**What you are asked to do**
Only the lines with the string "objects" are needed; return each of them from the entries below.

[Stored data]

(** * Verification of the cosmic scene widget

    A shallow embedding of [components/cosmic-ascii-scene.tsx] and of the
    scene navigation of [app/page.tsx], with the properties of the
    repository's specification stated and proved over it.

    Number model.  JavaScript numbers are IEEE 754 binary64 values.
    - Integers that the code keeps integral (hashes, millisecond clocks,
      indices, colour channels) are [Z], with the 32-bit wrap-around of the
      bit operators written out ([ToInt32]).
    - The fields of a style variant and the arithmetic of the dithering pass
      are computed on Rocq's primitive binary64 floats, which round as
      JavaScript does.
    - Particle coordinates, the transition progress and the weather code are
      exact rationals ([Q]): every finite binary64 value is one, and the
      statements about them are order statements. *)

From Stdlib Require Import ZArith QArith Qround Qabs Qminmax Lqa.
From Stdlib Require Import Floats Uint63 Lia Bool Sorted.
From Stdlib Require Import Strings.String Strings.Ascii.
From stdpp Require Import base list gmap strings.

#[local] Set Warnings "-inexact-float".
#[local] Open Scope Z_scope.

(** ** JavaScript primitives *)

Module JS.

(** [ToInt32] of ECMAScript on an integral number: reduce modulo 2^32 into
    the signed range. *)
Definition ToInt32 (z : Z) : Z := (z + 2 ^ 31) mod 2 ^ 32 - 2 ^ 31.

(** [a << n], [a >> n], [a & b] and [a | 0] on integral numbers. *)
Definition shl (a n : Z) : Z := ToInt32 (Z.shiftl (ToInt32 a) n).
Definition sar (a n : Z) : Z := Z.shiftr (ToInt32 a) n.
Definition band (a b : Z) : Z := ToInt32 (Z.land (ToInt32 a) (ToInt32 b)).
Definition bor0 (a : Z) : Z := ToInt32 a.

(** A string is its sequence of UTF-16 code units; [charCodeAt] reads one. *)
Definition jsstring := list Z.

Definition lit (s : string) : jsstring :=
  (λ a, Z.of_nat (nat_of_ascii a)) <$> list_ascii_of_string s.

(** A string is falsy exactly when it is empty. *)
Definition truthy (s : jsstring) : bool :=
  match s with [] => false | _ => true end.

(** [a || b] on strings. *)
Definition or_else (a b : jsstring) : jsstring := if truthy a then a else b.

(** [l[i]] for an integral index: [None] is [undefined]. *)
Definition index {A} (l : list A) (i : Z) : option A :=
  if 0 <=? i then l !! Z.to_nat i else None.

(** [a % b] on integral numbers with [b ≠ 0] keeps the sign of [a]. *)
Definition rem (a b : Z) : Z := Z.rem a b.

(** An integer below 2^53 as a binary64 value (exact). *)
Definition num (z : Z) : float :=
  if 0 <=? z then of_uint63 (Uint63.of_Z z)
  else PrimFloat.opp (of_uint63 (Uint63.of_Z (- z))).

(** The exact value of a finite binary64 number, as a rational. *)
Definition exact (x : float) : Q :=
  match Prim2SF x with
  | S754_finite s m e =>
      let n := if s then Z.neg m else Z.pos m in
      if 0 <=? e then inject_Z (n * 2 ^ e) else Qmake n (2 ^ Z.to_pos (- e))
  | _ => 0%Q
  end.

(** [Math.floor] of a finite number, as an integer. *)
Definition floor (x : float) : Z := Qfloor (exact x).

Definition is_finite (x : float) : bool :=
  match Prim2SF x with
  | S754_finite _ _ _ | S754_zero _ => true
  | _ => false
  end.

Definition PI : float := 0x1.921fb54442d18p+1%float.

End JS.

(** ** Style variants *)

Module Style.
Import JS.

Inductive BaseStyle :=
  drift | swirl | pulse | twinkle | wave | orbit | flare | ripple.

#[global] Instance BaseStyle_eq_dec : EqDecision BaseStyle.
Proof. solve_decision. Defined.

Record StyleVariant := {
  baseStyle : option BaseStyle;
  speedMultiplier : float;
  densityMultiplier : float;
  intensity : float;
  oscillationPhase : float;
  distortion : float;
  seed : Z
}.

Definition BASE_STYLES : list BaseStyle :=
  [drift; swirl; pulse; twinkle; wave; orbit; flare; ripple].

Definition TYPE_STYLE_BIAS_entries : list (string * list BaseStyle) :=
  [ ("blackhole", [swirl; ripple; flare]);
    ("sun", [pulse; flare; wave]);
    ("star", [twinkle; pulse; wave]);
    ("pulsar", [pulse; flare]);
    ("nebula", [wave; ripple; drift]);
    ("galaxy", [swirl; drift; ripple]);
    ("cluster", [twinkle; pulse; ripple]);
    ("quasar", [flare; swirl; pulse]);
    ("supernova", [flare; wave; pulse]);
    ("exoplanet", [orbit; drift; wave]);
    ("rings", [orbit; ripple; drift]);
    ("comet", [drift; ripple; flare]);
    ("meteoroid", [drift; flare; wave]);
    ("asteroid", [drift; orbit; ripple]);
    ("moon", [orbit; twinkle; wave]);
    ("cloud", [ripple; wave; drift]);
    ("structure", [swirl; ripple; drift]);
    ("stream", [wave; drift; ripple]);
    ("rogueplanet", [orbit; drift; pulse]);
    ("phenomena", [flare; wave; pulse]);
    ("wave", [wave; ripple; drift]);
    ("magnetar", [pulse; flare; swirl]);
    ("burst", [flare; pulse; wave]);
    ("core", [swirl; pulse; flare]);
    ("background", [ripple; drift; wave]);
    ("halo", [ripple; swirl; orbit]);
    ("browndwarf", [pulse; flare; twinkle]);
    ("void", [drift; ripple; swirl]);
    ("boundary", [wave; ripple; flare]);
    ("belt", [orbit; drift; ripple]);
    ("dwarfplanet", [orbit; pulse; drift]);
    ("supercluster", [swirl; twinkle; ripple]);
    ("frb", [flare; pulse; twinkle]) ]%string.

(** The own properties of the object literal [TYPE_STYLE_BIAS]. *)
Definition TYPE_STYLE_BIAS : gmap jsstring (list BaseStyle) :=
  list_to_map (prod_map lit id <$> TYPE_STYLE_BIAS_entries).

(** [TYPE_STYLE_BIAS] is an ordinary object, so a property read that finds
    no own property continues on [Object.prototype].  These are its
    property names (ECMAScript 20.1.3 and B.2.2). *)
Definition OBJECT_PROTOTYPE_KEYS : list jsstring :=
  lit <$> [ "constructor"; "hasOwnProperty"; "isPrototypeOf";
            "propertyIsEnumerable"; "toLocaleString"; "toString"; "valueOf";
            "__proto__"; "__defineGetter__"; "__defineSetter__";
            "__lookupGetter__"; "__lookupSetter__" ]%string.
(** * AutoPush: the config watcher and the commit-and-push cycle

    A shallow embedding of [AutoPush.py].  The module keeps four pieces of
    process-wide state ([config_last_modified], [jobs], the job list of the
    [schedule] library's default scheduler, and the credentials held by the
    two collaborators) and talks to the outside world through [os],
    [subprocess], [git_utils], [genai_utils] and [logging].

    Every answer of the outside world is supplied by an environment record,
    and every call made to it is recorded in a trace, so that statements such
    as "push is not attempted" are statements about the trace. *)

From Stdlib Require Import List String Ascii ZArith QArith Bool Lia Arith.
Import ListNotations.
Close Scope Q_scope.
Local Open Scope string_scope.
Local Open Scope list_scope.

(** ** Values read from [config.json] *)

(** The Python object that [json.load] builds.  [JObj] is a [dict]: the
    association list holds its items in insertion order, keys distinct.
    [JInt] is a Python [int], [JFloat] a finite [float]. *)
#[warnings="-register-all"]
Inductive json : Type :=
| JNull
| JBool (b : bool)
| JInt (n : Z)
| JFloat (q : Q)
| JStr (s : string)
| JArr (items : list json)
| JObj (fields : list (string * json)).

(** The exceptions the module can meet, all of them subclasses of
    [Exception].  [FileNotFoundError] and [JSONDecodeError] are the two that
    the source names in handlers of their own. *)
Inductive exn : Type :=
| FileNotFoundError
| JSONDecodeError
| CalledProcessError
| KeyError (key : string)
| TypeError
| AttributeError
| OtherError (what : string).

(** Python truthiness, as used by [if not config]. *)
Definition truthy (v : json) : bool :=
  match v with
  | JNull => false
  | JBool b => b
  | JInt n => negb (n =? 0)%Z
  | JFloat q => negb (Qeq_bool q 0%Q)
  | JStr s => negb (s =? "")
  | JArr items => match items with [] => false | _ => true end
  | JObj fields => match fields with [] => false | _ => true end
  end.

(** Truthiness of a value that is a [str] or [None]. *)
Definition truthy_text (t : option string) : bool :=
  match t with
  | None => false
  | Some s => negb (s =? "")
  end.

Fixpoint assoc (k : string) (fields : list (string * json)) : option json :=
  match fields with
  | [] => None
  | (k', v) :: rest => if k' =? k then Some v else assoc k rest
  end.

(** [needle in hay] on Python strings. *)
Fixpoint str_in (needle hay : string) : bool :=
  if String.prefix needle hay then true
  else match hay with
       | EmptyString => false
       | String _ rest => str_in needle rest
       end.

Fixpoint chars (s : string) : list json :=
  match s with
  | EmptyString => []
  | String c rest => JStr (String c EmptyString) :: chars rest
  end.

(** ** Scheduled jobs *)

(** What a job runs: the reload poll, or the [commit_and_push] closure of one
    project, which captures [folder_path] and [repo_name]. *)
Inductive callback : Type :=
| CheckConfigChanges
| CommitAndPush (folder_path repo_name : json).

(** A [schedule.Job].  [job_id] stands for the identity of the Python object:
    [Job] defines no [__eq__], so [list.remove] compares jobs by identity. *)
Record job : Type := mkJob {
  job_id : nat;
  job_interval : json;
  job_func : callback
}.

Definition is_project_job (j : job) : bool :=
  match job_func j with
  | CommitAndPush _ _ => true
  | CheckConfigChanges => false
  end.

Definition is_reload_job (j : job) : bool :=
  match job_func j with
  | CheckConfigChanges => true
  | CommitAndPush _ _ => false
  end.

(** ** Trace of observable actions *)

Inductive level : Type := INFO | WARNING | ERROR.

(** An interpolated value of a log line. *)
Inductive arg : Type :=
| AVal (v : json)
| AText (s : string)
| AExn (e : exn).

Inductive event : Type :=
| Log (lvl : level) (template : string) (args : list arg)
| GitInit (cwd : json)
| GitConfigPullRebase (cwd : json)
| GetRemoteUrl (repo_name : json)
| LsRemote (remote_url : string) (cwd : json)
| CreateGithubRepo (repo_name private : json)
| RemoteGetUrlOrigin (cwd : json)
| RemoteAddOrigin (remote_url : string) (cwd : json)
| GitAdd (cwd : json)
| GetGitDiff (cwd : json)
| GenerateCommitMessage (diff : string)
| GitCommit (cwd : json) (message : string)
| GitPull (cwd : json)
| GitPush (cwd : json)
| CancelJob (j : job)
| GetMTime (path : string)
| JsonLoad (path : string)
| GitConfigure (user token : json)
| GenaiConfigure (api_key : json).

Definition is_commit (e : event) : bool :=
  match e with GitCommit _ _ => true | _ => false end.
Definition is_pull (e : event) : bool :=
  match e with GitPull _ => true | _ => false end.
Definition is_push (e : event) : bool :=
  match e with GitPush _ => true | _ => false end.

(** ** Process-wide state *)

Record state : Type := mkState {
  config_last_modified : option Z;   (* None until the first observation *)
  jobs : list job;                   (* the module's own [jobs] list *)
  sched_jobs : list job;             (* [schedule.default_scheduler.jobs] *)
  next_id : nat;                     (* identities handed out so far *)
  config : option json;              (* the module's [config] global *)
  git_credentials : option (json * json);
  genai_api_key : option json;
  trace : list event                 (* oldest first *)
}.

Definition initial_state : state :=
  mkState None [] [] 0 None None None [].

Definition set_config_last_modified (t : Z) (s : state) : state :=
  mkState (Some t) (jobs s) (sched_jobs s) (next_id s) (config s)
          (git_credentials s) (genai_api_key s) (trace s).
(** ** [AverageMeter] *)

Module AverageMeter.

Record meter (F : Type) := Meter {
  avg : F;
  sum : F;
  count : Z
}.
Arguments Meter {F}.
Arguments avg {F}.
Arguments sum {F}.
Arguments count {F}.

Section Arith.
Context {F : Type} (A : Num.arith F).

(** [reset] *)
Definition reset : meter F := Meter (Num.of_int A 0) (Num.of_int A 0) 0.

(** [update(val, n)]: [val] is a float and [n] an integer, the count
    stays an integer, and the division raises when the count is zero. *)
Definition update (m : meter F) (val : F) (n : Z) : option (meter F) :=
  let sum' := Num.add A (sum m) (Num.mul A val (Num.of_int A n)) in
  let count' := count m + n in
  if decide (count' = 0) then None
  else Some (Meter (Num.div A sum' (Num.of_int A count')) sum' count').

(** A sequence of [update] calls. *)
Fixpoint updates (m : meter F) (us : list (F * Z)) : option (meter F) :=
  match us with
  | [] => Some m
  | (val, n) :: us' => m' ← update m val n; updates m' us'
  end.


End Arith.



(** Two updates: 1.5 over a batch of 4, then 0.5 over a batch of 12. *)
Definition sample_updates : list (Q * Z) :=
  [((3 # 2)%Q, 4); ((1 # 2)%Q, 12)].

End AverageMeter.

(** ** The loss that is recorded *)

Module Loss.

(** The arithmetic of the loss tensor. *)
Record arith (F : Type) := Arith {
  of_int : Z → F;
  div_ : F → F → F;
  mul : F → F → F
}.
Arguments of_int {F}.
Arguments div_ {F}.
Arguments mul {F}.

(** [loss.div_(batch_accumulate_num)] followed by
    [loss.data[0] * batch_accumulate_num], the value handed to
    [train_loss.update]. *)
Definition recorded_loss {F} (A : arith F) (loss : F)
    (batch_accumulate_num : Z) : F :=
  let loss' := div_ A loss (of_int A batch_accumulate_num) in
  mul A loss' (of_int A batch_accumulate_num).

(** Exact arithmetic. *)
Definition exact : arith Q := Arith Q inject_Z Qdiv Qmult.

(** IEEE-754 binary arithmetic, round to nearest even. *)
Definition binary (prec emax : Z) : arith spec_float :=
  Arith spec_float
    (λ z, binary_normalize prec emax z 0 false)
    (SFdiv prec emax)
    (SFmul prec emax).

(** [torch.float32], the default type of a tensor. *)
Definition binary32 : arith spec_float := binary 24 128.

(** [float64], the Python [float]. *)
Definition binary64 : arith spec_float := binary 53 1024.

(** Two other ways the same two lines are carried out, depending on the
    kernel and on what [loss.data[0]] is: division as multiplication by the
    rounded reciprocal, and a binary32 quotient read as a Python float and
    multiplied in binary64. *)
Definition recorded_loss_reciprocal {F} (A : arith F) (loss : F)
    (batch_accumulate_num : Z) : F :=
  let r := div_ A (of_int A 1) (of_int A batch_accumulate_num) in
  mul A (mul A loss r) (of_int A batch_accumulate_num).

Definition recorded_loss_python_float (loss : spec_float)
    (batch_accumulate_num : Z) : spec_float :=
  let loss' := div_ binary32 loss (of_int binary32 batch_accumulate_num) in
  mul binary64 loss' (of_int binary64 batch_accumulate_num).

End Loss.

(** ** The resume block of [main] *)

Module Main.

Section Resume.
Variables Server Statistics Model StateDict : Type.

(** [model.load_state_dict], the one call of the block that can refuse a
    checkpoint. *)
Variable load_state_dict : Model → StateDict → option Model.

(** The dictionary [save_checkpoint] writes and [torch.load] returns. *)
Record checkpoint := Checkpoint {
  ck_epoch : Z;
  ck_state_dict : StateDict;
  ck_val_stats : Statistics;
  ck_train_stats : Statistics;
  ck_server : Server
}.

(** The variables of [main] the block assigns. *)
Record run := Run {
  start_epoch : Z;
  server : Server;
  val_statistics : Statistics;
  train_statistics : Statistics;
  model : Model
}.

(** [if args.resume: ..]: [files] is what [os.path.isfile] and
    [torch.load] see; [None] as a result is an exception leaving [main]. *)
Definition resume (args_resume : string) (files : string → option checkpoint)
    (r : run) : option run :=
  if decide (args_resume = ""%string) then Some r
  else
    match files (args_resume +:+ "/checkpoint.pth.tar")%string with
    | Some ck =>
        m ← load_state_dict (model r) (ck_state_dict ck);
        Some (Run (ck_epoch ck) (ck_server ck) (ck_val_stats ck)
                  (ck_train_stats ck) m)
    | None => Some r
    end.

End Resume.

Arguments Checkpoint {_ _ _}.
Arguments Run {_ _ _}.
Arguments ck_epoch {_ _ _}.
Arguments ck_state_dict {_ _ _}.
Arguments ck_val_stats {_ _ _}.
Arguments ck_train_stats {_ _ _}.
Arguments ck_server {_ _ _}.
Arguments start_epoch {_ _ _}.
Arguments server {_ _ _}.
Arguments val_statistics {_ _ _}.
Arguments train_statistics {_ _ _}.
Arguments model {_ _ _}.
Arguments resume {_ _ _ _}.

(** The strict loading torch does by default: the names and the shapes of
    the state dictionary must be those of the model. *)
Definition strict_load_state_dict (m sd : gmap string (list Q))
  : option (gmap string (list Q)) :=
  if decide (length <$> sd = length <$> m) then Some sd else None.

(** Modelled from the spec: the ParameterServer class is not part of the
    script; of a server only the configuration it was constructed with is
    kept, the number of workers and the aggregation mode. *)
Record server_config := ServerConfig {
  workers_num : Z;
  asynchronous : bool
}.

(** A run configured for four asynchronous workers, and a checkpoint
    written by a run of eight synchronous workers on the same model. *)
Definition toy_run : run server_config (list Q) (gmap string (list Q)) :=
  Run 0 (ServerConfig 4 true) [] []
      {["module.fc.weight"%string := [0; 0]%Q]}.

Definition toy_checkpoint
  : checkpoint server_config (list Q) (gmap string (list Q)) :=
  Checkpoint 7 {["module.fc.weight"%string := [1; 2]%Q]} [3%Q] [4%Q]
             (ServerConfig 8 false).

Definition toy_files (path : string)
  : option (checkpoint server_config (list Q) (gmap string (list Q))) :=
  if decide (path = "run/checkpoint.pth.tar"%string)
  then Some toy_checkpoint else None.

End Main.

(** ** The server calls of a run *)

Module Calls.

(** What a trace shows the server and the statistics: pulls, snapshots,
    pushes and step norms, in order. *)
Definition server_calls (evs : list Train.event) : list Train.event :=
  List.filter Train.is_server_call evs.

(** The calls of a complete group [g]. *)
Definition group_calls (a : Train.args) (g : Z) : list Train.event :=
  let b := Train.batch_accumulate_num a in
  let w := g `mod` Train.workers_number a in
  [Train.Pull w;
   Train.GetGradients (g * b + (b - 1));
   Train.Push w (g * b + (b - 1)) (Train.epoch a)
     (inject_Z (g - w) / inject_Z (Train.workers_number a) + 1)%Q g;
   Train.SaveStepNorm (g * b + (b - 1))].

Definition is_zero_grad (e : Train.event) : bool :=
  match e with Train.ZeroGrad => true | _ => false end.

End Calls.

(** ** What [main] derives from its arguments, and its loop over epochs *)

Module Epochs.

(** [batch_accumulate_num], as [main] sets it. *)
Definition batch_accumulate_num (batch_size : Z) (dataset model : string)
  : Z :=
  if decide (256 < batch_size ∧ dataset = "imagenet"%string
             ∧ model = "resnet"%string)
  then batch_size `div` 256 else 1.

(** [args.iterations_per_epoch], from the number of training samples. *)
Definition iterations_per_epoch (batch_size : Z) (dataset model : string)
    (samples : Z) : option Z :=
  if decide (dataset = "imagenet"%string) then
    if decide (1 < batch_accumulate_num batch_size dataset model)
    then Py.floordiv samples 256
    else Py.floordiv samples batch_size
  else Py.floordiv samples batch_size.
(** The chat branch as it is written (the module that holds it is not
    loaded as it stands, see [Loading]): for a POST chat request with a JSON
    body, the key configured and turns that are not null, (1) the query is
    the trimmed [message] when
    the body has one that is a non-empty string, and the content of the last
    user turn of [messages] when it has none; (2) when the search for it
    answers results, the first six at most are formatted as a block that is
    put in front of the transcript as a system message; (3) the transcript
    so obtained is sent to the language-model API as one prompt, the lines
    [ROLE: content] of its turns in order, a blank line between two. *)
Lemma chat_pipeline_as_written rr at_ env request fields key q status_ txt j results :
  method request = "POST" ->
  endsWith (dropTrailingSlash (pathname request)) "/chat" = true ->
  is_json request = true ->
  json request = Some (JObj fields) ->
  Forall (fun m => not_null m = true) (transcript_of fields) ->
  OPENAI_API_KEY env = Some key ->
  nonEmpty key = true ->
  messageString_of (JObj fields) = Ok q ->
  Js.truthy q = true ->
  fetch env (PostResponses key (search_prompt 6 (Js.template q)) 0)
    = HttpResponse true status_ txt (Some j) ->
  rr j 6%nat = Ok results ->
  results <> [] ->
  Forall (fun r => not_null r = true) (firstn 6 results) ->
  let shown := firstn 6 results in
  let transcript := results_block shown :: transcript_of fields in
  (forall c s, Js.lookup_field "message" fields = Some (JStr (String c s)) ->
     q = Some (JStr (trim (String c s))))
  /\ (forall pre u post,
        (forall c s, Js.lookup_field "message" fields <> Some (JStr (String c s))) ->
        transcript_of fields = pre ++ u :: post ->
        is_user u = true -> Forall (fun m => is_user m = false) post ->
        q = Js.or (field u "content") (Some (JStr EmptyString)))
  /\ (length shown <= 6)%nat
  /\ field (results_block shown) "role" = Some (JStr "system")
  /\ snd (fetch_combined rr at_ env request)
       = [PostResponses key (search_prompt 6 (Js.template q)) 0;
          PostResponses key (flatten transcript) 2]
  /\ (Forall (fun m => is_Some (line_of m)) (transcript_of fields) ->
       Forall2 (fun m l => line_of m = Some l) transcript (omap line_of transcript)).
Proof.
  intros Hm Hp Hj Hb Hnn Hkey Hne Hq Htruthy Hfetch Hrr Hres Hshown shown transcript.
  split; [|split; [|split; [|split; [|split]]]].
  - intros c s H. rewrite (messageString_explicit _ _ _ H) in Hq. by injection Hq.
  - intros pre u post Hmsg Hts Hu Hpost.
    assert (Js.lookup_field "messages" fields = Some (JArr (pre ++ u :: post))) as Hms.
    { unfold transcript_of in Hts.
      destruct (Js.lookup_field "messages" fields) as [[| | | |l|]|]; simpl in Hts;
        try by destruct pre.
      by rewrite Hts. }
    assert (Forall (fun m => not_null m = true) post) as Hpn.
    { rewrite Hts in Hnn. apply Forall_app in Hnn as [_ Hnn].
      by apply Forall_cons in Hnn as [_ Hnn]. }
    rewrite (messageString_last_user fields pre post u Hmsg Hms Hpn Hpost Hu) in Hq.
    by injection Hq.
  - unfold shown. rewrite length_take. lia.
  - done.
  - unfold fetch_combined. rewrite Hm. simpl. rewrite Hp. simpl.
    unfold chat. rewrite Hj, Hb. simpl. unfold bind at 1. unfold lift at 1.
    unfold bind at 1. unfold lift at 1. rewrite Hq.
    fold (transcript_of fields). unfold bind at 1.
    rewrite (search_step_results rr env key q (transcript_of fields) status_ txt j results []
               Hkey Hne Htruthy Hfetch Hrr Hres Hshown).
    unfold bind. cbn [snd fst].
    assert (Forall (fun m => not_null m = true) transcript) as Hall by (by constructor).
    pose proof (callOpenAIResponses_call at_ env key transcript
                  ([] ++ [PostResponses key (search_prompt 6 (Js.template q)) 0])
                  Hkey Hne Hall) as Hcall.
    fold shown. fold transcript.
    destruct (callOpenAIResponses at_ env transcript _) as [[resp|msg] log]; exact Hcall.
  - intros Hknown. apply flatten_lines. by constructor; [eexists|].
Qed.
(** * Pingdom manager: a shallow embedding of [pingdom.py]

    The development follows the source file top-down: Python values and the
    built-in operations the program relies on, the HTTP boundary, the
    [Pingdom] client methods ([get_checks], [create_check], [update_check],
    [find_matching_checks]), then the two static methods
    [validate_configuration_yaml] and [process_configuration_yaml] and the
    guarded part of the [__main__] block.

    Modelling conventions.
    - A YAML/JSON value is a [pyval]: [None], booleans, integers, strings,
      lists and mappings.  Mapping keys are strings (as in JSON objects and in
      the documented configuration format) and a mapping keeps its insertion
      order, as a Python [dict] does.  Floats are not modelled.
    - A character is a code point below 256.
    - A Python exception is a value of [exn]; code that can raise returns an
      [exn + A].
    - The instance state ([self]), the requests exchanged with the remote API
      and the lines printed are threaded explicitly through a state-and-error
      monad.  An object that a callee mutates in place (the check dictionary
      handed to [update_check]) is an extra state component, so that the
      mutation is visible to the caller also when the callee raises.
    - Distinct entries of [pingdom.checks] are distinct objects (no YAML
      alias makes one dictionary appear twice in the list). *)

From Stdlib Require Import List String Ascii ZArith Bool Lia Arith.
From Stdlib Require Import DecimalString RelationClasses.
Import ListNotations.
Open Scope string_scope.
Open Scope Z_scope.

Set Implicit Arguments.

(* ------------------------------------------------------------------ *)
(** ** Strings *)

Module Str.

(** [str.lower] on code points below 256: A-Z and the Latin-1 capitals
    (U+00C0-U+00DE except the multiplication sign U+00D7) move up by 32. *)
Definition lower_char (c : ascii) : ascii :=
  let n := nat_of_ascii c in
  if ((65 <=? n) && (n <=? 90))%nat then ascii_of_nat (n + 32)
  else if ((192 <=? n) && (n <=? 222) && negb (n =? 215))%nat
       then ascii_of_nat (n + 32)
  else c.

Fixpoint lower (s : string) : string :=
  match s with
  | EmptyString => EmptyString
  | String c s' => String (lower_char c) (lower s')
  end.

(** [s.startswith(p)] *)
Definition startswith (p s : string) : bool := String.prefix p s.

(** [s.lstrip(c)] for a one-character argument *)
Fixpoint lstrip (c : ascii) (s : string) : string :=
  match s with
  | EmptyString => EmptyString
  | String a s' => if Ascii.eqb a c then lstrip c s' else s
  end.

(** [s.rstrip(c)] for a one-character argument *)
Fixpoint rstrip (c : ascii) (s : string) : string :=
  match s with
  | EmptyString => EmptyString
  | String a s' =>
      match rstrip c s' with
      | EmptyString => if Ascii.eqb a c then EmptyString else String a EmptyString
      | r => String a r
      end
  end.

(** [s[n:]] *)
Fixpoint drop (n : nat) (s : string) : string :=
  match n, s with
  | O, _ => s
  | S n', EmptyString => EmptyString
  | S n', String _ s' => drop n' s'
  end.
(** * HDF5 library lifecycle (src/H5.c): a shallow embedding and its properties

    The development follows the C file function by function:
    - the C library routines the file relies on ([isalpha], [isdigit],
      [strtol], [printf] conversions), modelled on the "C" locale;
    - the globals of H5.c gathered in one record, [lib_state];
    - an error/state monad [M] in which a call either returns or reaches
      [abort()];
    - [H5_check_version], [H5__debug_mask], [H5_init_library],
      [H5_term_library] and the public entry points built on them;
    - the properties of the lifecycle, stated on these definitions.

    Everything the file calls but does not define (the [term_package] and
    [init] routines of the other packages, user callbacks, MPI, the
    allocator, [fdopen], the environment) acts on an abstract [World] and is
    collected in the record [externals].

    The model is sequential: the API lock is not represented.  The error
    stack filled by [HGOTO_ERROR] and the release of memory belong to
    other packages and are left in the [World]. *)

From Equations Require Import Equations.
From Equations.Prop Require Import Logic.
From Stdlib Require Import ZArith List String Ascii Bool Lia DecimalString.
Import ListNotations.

**Written answer**
      lists and mappings.  Mapping keys are strings (as in JSON objects and in
    - Distinct entries of [pingdom.checks] are distinct objects (no YAML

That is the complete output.